By Nikhila Natarajan
New York, Jan 19 (IANS): At noon on January 20, 2021, almost a full year after the first coronavirus case was reported in the US, Covid-19 will no longer be Donald Trump's problem to solve. It will be incoming US president Joe Biden's.
The pandemic's winter surge is raging, pushing the total death toll towards 400,000 (398,000 lives have already been lost to the virus), deaths are rising in nearly two-thirds of the country's 50 states even as a strong variant is taking hold. According to the Centers For Disease Control and Prevention, the new variant is about 50 per cent more contagious than the one that has ravaged the country so far.
California, where it all started, became the first state Monday to cross a grim milestone than 3 million coronavirus infections. The state took 292 days to get to 1 million infections on November 11 and just 44 days to sprint to 2 million. California alone accounts for more than 33,600 Covid-19 deaths.
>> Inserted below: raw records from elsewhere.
(* ===== verification/SharedRing.v ===== *)
(** * Messages through shared memory

    Model of unpv22e/pxshm/server2.c, client2.c and cliserv2.h: clients put messages into
    a ring of 16 slots in shared memory and a server prints them; a client that finds
    the ring full counts an overflow instead.  Any number of clients and the server
    advance by one semaphore operation, or by the accesses between two of them, in any
    interleaving, after the server has set up the memory.  The semaphores are any
    implementation of the class of PxSem.v; a message is the pair of the client and its
    loop variable, which the text names, and [msgdata] is seen in pieces of MESGSIZE. *)

From S2P Require Import Prelude PxSem ProdCons.

Definition MESGSIZE : Z := 256.
Definition NMESG : Z := 16.

Definition msg : Type := nat * Z.

(** Before which statement a client, and the server, is. *)
Inductive cpc := CTry | COverWait | COverInc | COverPost | CMutex | CPut | CPostMutex | CCopy | CPostStored | CDone.
Inductive spc := SStored | SMutex | SPrint | SPostMutex | SPostEmpty | SOverWait | SOverRead | SOverPost | STest.

#[export] Instance spc_dec : EqDecision spc.
Proof. solve_decision. Defined.

(** A client: [c_i] is its loop variable, [c_puts] and [c_over] count what it has done so far. *)
Record client := Client { c_at : cpc; nloop : Z; c_i : Z; offset : Z; c_puts : Z; c_over : Z }.

Section Program.
Context `{Semaphore T}.

(** [struct shmstruct]; [None] is a piece of [msgdata] that holds the empty string. *)
Record shm := Shm {
  mutex : T; nempty : T; nstored : T; noverflowmutex : T;
  nput : Z; noverflow : Z; msgoff : list Z; msgdata : list (option msg) }.

(** [out] is what the server prints, [puts] the messages in the order in which they were given their slots. *)
Record state := St {
  ptr : shm; clients : list client;
  s_at : spc; index : Z; temp : Z; lastnoverflow : Z;
  out : list (option msg); reports : list Z; puts : list msg }.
The first wave never really ebbed, the baseline never came down to levels seen in Europe or Asia, US was struggling to hold down new infections even before the variants appeared, millions of Americans are out of work, the US has topped 24 million infections and counting.
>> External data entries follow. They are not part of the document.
Lemma mb_consumer v s s' : (0 < length (ths s))%nat -> inv v s -> exec v nitems s EConsumer = Some s' -> inv v s'.
Proof.
  intros Hlen I E. cbn in E. destruct (consume v nitems (forallb ended (ths s)) (sh s)) as [x|] eqn:Ex; [|done]. cbn in E. injection E as <-.
  pose proof (i_bounds _ _ _ I) as Vb. destruct (i_filled _ _ _ I) as (Ev & Hl & He & Hb).
  pose proof (i_consumer _ _ _ I) as Vc. pose proof (i_take _ _ _ I) as Vk. pose proof (i_joined _ _ _ I) as Vj.
  pose proof (mb_adds v s I) as Va. pose proof (i_items _ _ _ I) as Vi.
  assert (0 <= sumz (pending v) (ths s)) by (apply sumz_nonneg; intros j t _; pose proof (book_p_range v t); lia).
  assert (Hput : c_put v (c_at (sh s)) <= b2z (put_mutex (sh s)) /\ c_ready v (c_at (sh s)) <= b2z (ready_mutex (sh s))).
  { pose proof (i_put _ _ _ I). pose proof (i_ready _ _ _ I).
    assert (0 <= sumz holds_put (ths s)) by (apply sumz_nonneg; intros j t _; pose proof (book_p_range v t); lia).
    assert (0 <= sumz holds_ready (ths s)) by (apply sumz_nonneg; intros j t _; pose proof (book_p_range v t); lia). lia. }
  pose proof (b2z_range (put_mutex (sh s))). pose proof (b2z_range (ready_mutex (sh s))).
  unfold consume in Ex. unfold c_fits in Vc. destruct (c_at (sh s)) eqn:Ec; try done.
  - destruct (forallb ended (ths s)) eqn:Ef; [|done]. injection Ex as <-. destruct Vc as [-> E0]. pose proof (mb_ended _ _ I Hlen Ef).
    apply mb_move; by_move Ec.
  - injection Ex as <-. destruct (ci (sh s) <? nitems) eqn:El; bprop; apply mb_move; destruct v; try specialize (Vj eq_refl ltac:(done)); by_move Ec.
  - unfold c_locked, c_set in *. destruct Vc as [? Hv]. destruct v; [done|..];
      (match type of Ex with context [if ?b then _ else _] => destruct b eqn:El end; [done|]; injection Ex as <-; apply mb_move; by_move Ec).
  - injection Ex as <-. destruct (_ <? _) eqn:El; bprop; destruct Vc as [? [-> | ->]]; apply mb_move; by_move Ec.
  - injection Ex as <-. destruct Vc as [? [-> | ->]]; apply mb_move; by_move Ec.
  - injection Ex as <-. destruct Vc as [? [-> | ->]]; apply mb_move; by_move Ec.
  - injection Ex as <-. specialize (Va eq_refl). destruct (_ =? _) eqn:El; bprop; destruct Vc as [? [-> | [-> | ->]]]; apply mb_move; by_move Ec.
  - unfold c_locked, c_set in *. destruct Vc as [? [-> | [-> | ->]]];
      (match type of Ex with context [if ?b then _ else _] => destruct b eqn:El end; [done|]; injection Ex as <-; apply mb_move; by_move Ec).
  - injection Ex as <-. specialize (Vk eq_refl). destruct Vc as [? [-> | [-> | ->]]]; apply mb_move; by_move Ec.
  - injection Ex as <-. unfold taken in Vi. rewrite Ec in Vi. destruct Vc as [? Hv]. specialize (Vi Hv). destruct Hv as [-> | [-> | ->]]; apply mb_move; by_move Ec.
  - unfold aload in Ex. rewrite Hb in Ex by lia. injection Ex as <-. rewrite Z.eqb_refl, app_nil_r. apply mb_move; by_move Ec. by apply Vj.
Qed.
Lemma mb_step v s e s' : (0 < length (ths s))%nat -> inv v s -> exec v nitems s e = Some s' ->
  inv v s' /\ length (ths s') = length (ths s).
Proof.
  intros Hlen I E. split.
  - destruct e; [by eapply mb_producer|by eapply mb_consumer|]. cbn in E. destruct (c_at (sh s)) eqn:Ec; try done. injection E as <-.
    pose proof (i_bounds _ _ _ I). destruct (i_filled _ _ _ I) as (_ & _ & He & _). pose proof (i_consumer _ _ _ I) as Vc.
    pose proof (i_joined _ _ _ I) as Vj. unfold c_fits in Vc. rewrite Ec in *. apply mb_move; by_move Ec. by apply Vj.
  - destruct e; cbn in E.
    + destruct (ths s !! i) as [t|] eqn:Ht; [|done]. cbn in E. destruct (produce _ _ _ _) as [[? ?]|]; [|done]. cbn in E. injection E as <-. apply length_insert.
    + destruct (consume _ _ _ _); [|done]. cbn in E. by injection E as <-.
    + destruct (c_at (sh s)); try done. by injection E as <-.
Qed.

(** ** The number of steps *)

Definition p_rank (t : thread) : Z :=
  match tpc t with
  | PLock => 3 | PBody => 2 | PExit => 1 | PReady => 15 | PSignal => 14 | PUnlock => 11
  | PLock2 => 10 | PTest2 => 9 | PReady2 => 6 | PUnlock2 => 5 | PCount => 4 | PDone | PCrash => 0
  end.
Definition c_rank (c : cpc) : Z :=
  match c with
  | CStart => 9 | CLoop => 8 | CLock | CWake => 7 | CPoll | CTest => 6 | CUnlockNo | CWait | CTake => 5
  | CUnlockYes | CUnlock => 4 | CCheck => 3 | CDone | CCrash => 0
  end.
Definition shared_work (s : shared) : Z :=
  c_rank (c_at s) + 14 * (Z.max 0 nitems - nput s) + 6 * (Z.max 0 nitems - ci s) - 3 * idle s.
Definition work (s : state) : Z := sumz p_rank (ths s) + shared_work (sh s).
"Almost a year later, we're still far from back to normal. The honest truth is this: Things will get worse before they get better," Biden said last week, in a nod to the massive challenge facing his "crisis tested" Covid-19 task force.
Biden has a stated goal of vaccinating 100 million people in the first 100 days. What we know so far is all the goals that haven't been reached. The US had a goal of reaching 20 million vaccinations by end December 2020, and less than 11 million have got shots in arms by Inauguration Day out of about 31.2 million doses of vaccine which have been distributed.
Biden wants to use the Defence Production Act to boost vaccine supplies and set up 100 vaccination centers around the country by the end of his first month in office. He plans to pour $50 billion to expand testing which is seen as a key to reopening K-8 classrooms. About $130 billion is the outlay to help schools reopen safely. A much touted predictive model used by the Trump White House projects a cumulative death toll of more than 550,000 deaths within 100 days from January 20.
Biden has vowed to "manage the hell out of this operation". There's a ton of managing to be done, starting with the simple act of masking up, which has gone from public health tool to culture war in the Trump era.
After 24 million infections and 398,000 deaths in America's deadliest year, Biden is pleading with Americans: "For God's sake, wear a mask for yourself, for your loved ones, for your country."